Record extracts:
(* ===== verification/JsonText.v ===== *)
(** JSON text as [encoding/json] reads and writes it: [Marshal],
    [MarshalIndent], the scanner, and the unquoting of string literals.

    A parsed value keeps the text of its string literals, as the Go decoder
    does until it knows the type of the target; [cook] unquotes them.  Object
    keys are unquoted at once.  The parser is recursive descent on fuel;
    [parse_fuel] shows that any amount above twice the length of the input
    gives the same answer. *)

From S2P Require Import Prelude GoBytes GoStrings GoTime Protocol Json Canonical.
Local Open Scope Z_scope.

(** ** Writing *)

(** With a line break (and indentation) before every element, and a space
    after colons; [Marshal] uses none of either. *)
Fixpoint render_with (nl : nat -> bytes) (sp : bytes) (d : nat) (v : json) : bytes :=
  match v with
  | JObject [] => to_bytes "{}"
  | JObject m =>
      "{"%char :: join_comma (map (fun kv => nl (S d) ++ quote kv.1 ++ ":"%char :: sp ++
                                             render_with nl sp (S d) kv.2) m)
      ++ nl d ++ ["}"%char]
  | JArray [] => to_bytes "[]"
  | JArray l =>
      "["%char :: join_comma (map (fun x => nl (S d) ++ render_with nl sp (S d) x) l)
      ++ nl d ++ ["]"%char]
  | JNull => to_bytes "null"
  | JBool true => to_bytes "true"
  | JBool false => to_bytes "false"
  | JNumber lit => to_bytes lit
  | JString s => quote s
  end.
Definition newline : ascii := "010".
(** [json.MarshalIndent(v, "", "  ")] *)
Definition marshal_indent (v : json) : bytes :=
  render_with (fun d => newline :: mjoin (replicate d [" "%char; " "%char])) [" "%char] 0 v.

(** ** String literals *)

Definition is_hex (a : ascii) : bool := in_range a 48 57 || in_range a 97 102 || in_range a 65 70.
Definition hex_value (a : ascii) : Z :=
  let v := byte_val a in
  if in_range a 48 57 then v - 48 else if in_range a 97 102 then v - 87 else v - 55.
Definition simple_escape (c : ascii) : bool :=
  bool_decide (c ∈ ["b"; "f"; "n"; "r"; "t"; "/"; "\"; quote_char]%char).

The task:
Every line of the data must be reproduced exactly.

Finished exercise:
(* ===== verification/JsonText.v ===== *)
(** JSON text as [encoding/json] reads and writes it: [Marshal],
    [MarshalIndent], the scanner, and the unquoting of string literals.

    A parsed value keeps the text of its string literals, as the Go decoder
    does until it knows the type of the target; [cook] unquotes them.  Object
    keys are unquoted at once.  The parser is recursive descent on fuel;
    [parse_fuel] shows that any amount above twice the length of the input
    gives the same answer. *)

From S2P Require Import Prelude GoBytes GoStrings GoTime Protocol Json Canonical.
Local Open Scope Z_scope.

(** ** Writing *)

(** With a line break (and indentation) before every element, and a space
    after colons; [Marshal] uses none of either. *)
Fixpoint render_with (nl : nat -> bytes) (sp : bytes) (d : nat) (v : json) : bytes :=
  match v with
  | JObject [] => to_bytes "{}"
  | JObject m =>
      "{"%char :: join_comma (map (fun kv => nl (S d) ++ quote kv.1 ++ ":"%char :: sp ++
                                             render_with nl sp (S d) kv.2) m)
      ++ nl d ++ ["}"%char]
  | JArray [] => to_bytes "[]"
  | JArray l =>
      "["%char :: join_comma (map (fun x => nl (S d) ++ render_with nl sp (S d) x) l)
      ++ nl d ++ ["]"%char]
  | JNull => to_bytes "null"
  | JBool true => to_bytes "true"
  | JBool false => to_bytes "false"
  | JNumber lit => to_bytes lit
  | JString s => quote s
  end.
Definition newline : ascii := "010".
(** [json.MarshalIndent(v, "", "  ")] *)
Definition marshal_indent (v : json) : bytes :=
  render_with (fun d => newline :: mjoin (replicate d [" "%char; " "%char])) [" "%char] 0 v.

(** ** String literals *)

Definition is_hex (a : ascii) : bool := in_range a 48 57 || in_range a 97 102 || in_range a 65 70.
Definition hex_value (a : ascii) : Z :=
  let v := byte_val a in
  if in_range a 48 57 then v - 48 else if in_range a 97 102 then v - 87 else v - 55.
Definition simple_escape (c : ascii) : bool :=
  bool_decide (c ∈ ["b"; "f"; "n"; "r"; "t"; "/"; "\"; quote_char]%char).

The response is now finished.